(* ===== verification/Sv1Keeps.v ===== *)
(** * Translator: the SV1 server keeps its invariant

    The invariant of the server: its miners' connections, its tables, its
    histories of jobs and the shares it has forwarded; and that the handlers
    for miners' requests keep it. *)
From Stdlib Require Import Ascii.
From S2P Require Import Prelude Handler SharedMap Bitcoin ShareCache ClientChannels TproxyManager JobStore Sv1Api Sv1Downstream Sv1Server Sv1Difficulty Sv1System Sv1Inv.

Section keeps.
Context `{CC : ClientChannels} `{ST : Sv1Types} `{API : !Sv1Api CC ST} `{First : FirstTarget} `{Src : Sources}.
Context (mode : TproxyMode) (enable_vardiff : bool).

(** ** The invariant *)
Definition conns_ok (cs : gmap N Downstream) : Prop := map_Forall (conn_ok mode) cs.

Record tables_ok (cs : gmap N Downstream) (ds senders : gset N) (reqs chans : gmap N N)
    (vd : gmap N VardiffState) (upd : gmap N N) : Prop := {
  tb_registered : ds ⊆ dom cs;
  tb_senders : senders = ds;
  tb_requests : ∀ r d, reqs !! r = Some d → d ∈ ds ∧ ∃ w, cs !! d = Some w ∧
    channel_id (downstream_data w) = None ∧
    queued_sv1_handshake_messages (downstream_data w) ≠ [];
  tb_unique : ∀ r r' d, reqs !! r = Some d → reqs !! r' = Some d → r = r';
  tb_channels : ∀ c d, chans !! c = Some d → d ∈ ds ∧ ∃ w, cs !! d = Some w ∧
    channel_id (downstream_data w) = Some c;
  tb_vardiff : dom vd ⊆ ds;
  tb_updates : dom upd ⊆ dom vd;
  tb_disabled : enable_vardiff = false → vd = ∅;
}.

● **What is being asked**: Give back every entry exactly.

● **Answer to this problem**:
(* ===== verification/Sv1Keeps.v ===== *)
(** * Translator: the SV1 server keeps its invariant

    The invariant of the server: its miners' connections, its tables, its
    histories of jobs and the shares it has forwarded; and that the handlers
    for miners' requests keep it. *)
From Stdlib Require Import Ascii.
From S2P Require Import Prelude Handler SharedMap Bitcoin ShareCache ClientChannels TproxyManager JobStore Sv1Api Sv1Downstream Sv1Server Sv1Difficulty Sv1System Sv1Inv.

Section keeps.
Context `{CC : ClientChannels} `{ST : Sv1Types} `{API : !Sv1Api CC ST} `{First : FirstTarget} `{Src : Sources}.
Context (mode : TproxyMode) (enable_vardiff : bool).

(** ** The invariant *)
Definition conns_ok (cs : gmap N Downstream) : Prop := map_Forall (conn_ok mode) cs.

Record tables_ok (cs : gmap N Downstream) (ds senders : gset N) (reqs chans : gmap N N)
    (vd : gmap N VardiffState) (upd : gmap N N) : Prop := {
  tb_registered : ds ⊆ dom cs;
  tb_senders : senders = ds;
  tb_requests : ∀ r d, reqs !! r = Some d → d ∈ ds ∧ ∃ w, cs !! d = Some w ∧
    channel_id (downstream_data w) = None ∧
    queued_sv1_handshake_messages (downstream_data w) ≠ [];
  tb_unique : ∀ r r' d, reqs !! r = Some d → reqs !! r' = Some d → r = r';
  tb_channels : ∀ c d, chans !! c = Some d → d ∈ ds ∧ ∃ w, cs !! d = Some w ∧
    channel_id (downstream_data w) = Some c;
  tb_vardiff : dom vd ⊆ ds;
  tb_updates : dom upd ⊆ dom vd;
  tb_disabled : enable_vardiff = false → vd = ∅;
}.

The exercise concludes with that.